/---

(* ===== verification/Dispatch.v ===== *)
(** The durable dispatch store (control-plane/internal/dispatch/store.go): active
    assignments of turns to workers, the session UID allocator, the acknowledged
    event watermark and the run-to-pool binding.

    The tables of migrations 000013, 000014 and 000024 extend the work database.
    Every exported operation is one statement or one transaction, with the exception
    of [AllocateSessionUID], which issues several: it takes the changes other
    connections commit in between as an argument. The readings of Go's clock are
    arguments; [now] is PostgreSQL's [now()]. *)
From Stdlib Require Import QArith Ascii.
From S2P Require Import Prelude Json Runtime WorkerPool WorkData.
#[local] Open Scope Z_scope.

(** * States, rows, errors *)
Inductive AssignmentState := AssignmentActive | AssignmentTerminal | AssignmentFenced.
#[export] Instance AssignmentState_eq : EqDecision AssignmentState.
Proof. solve_decision. Defined.

(** A row of [runtime.turn_assignments]; [scanAssignment] leaves the last two columns. *)
Record Assignment := mkAssignment {
  as_TurnID : uuid; as_RunID : uuid; as_PoolID : uuid; as_WorkerID : string;
  as_FencingGeneration : Z; as_AttemptID : string; as_ScopeIdentityID : uuid;
  as_AgentPoolKey : string; as_ModelPermission : json; as_CapabilityRequest : json;
  as_ToolVersionSnapshot : json; as_State : AssignmentState; as_HighestAppliedSequence : Z;
  as_AssignedAt : timestamp; as_TerminalizedAt : option timestamp;
  as_WorkItemID : option uuid; as_NodeExecutionID : option uuid }.

Record AssignmentInput := {
  in_TurnID : uuid; in_RunID : uuid; in_PoolID : uuid; in_WorkerID : string;
  in_FencingGeneration : Z; in_AttemptID : string; in_ScopeIdentityID : uuid;
  in_AgentPoolKey : string; in_SessionID : string; in_SandboxUID : Z; in_SandboxGID : Z;
  in_ModelPermission : RawMessage; in_CapabilityRequest : RawMessage;
  in_ToolVersionSnapshot : RawMessage; in_WorkItemID : string; in_NodeExecutionID : string }.

Inductive UidState := UidInUse | UidFreed.
#[export] Instance UidState_eq : EqDecision UidState. Proof. solve_decision. Defined.
(** A row of [runtime.session_uid_allocations], keyed by its uid. *)
Record UidAllocation := mkAlloc {
  al_SessionID : string; al_State : UidState; al_AllocatedAt : timestamp;
  al_FreedAt : option timestamp }.

(** A row of [toolgateway.pools]. *)
Record Pool := {
  po_ID : uuid; po_Key : string; po_Name : string; po_SpiffeIDPrefix : string;
  po_DeletedAt : option timestamp }.

Record DispatchDB := mkDispatchDB {
  dp_wk : WorkDB;
  turn_assignments : gmap uuid Assignment;
  session_uid_allocations : gmap Z UidAllocation;
  workspace_capacity_state : gmap uuid WorkspaceCapacityState;
  pools : gmap uuid Pool }.

Definition set_wk (w : WorkDB) (d : DispatchDB) : DispatchDB :=
  mkDispatchDB w (turn_assignments d) (session_uid_allocations d) (workspace_capacity_state d) (pools d).
Definition set_assignments (t : gmap uuid Assignment) (d : DispatchDB) : DispatchDB :=
  mkDispatchDB (dp_wk d) t (session_uid_allocations d) (workspace_capacity_state d) (pools d).
Definition set_allocs (t : gmap Z UidAllocation) (d : DispatchDB) : DispatchDB :=
  mkDispatchDB (dp_wk d) (turn_assignments d) t (workspace_capacity_state d) (pools d).
Definition set_capacity (t : gmap uuid WorkspaceCapacityState) (d : DispatchDB) : DispatchDB :=
  mkDispatchDB (dp_wk d) (turn_assignments d) (session_uid_allocations d) t (pools d).
Definition dp_rt (d : DispatchDB) : RuntimeDB := wk_rt (dp_wk d).
Definition runs_of (d : DispatchDB) : gmap uuid Run := workflow_runs (dp_rt d).

Inductive DpErr :=
| ErrNotFound
| ErrPoolStorageUnauthorized
| ErrAlreadyAssigned
| ErrAssignmentNotActive
| ErrSessionUIDUnavailable
| ErrSessionIdentityMismatch
| ErrSessionUIDActive
| ErrOutOfOrderSequence
| ErrUIDExhausted
| errUIDRace
| errRetriesExhausted
| errNoModel
| errInvalidModelSnapshot
| errUnavailable
| errSend
| errProtocol
| errScan
| errWork (e : WkErr)
| errDB (e : RtErr).

Abbreviation DpTx := (Tx DispatchDB DpErr).
(** Statements on the work and on the runtime tables. *)
Definition lift_wk {A} (m : WkTx A) : DpTx A := λ d,
  match m (dp_wk d) with
  | inl e => inl (errWork e)
  | inr (a, w) => inr (a, set_wk w d)
  end.
Definition lift_drt {A} (m : RtTx A) : DpTx A := λ d,
  match m (dp_rt d) with
  | inl e => inl (errDB e)
  | inr (a, r) => inr (a, set_wk (set_rt r (dp_wk d)) d)
  end.

(** [jsonB] into a [jsonb] column. *)
Definition jsonb_arg (r : RawMessage) : DpTx json :=
  match r with
  | NoJSON => mret (JObj [])
  | GoodJSON v => mret v
  | BadJSON _ => tx_fail (errDB ErrInvalidJSON)
  end.

(** * Assignments *)
Definition is_active (a : Assignment) : bool := bool_decide (as_State a = AssignmentActive).
Definition bound_to (poolID workerID : string) (a : Assignment) : bool :=
  String.eqb (as_PoolID a) poolID && String.eqb (as_WorkerID a) workerID.
Definition with_assignment_state (st : AssignmentState) (term : option timestamp) (a : Assignment)
    : Assignment :=
  mkAssignment (as_TurnID a) (as_RunID a) (as_PoolID a) (as_WorkerID a) (as_FencingGeneration a)
    (as_AttemptID a) (as_ScopeIdentityID a) (as_AgentPoolKey a) (as_ModelPermission a)
    (as_CapabilityRequest a) (as_ToolVersionSnapshot a) st (as_HighestAppliedSequence a)
    (as_AssignedAt a) term (as_WorkItemID a) (as_NodeExecutionID a).
Definition with_watermark (seq : Z) (a : Assignment) : Assignment :=
  mkAssignment (as_TurnID a) (as_RunID a) (as_PoolID a) (as_WorkerID a) (as_FencingGeneration a)
    (as_AttemptID a) (as_ScopeIdentityID a) (as_AgentPoolKey a) (as_ModelPermission a)
    (as_CapabilityRequest a) (as_ToolVersionSnapshot a) (as_State a) seq
    (as_AssignedAt a) (as_TerminalizedAt a) (as_WorkItemID a) (as_NodeExecutionID a).

(** [COALESCE(MAX(fencing_generation), 0)], scanned into a [uint64]. *)
Definition MaxFencingGeneration (d : DispatchDB) : option Z :=
  let l := rows (turn_assignments d) in
  let m := match l with
           | [] => 0
           | a :: l' => foldr (λ b, Z.max (as_FencingGeneration b)) (as_FencingGeneration a) l'
           end in
  if m <? 0 then None else Some m.

(** The row of a session; the column is UNIQUE. *)
Definition session_alloc (d : DispatchDB) (sessionID : string) : option (Z * UidAllocation) :=
  head (filter (λ kv, al_SessionID kv.2 = sessionID) (map_to_list (session_uid_allocations d))).
Definition assigned_turns (ls : list label) : list uuid :=
  omap (λ l, match l with LAssign k => Some k | _ => None end) ls.
Lemma trace_assigns_fresh ls d d' :
  trace ls d d' → NoDup (assigned_turns ls) ∧
  ∀ k, k ∈ assigned_turns ls → turn_assignments d !! k = None ∧ is_Some (turn_assignments d' !! k).
Proof.
  induction 1 as [d|l ls d1 d2 d3 H Ht [IH1 IH2]].
  { split; [constructor|]. intros k Hk. by apply not_elem_of_nil in Hk. }
  pose proof (trace_assignments _ _ _ Ht) as Hev. apply step_assignments in H as (Hev1 & Hdom & Hf).
  assert (∀ k, turn_assignments d2 !! k = None → turn_assignments d1 !! k = None) as Hback.
  { intros k Hk. destruct (turn_assignments d1 !! k) as [a|] eqn:E; [|done].
    destruct (Hev1 _ _ E) as (? & ? & _). congruence. }
  unfold assigned_turns in *. destruct l as [k0| | |]; simpl; [|split; [done|]; intros k [? ?]%IH2; auto..].
  assert (is_Some (turn_assignments d2 !! k0)) as [a0 H0].
  { apply elem_of_dom. rewrite Hdom. set_solver. }
  split.
  - constructor; [|done]. intros [? _]%IH2. congruence.
  - intros k [->|Hk]%elem_of_cons.
    + split; [by apply Hf|]. destruct (Hev _ _ H0) as (? & ? & _). eauto.
    + destruct (IH2 _ Hk). auto.
Qed.

(** * Claims *)

(** C34. Under every interleaving of the committed statements of the dispatch store and of
    transactions of the other stores, the dispatch tables stay consistent: keys match,
    assigned runs exist, watermarks are in range, exactly the terminal assignments are
    stamped, no session owns two UIDs, exactly the freed UIDs have a release time, and
    every active assignment's session holds a UID that is in use. *)
Theorem dispatch_invariant ls d d' : dp_wf d → trace ls d d' → dp_wf d'.
Proof. intros W H. by eapply trace_wf. Qed.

\---

Print exactly the lines of the listing above starting at the line containing "(e : WkErr)" and ending at the line containing "set_wk w d)", both included.

ANSWER TO THIS EXERCISE ▸
| errWork (e : WkErr)
| errDB (e : RtErr).

Abbreviation DpTx := (Tx DispatchDB DpErr).
(** Statements on the work and on the runtime tables. *)
Definition lift_wk {A} (m : WkTx A) : DpTx A := λ d,
  match m (dp_wk d) with
  | inl e => inl (errWork e)
  | inr (a, w) => inr (a, set_wk w d)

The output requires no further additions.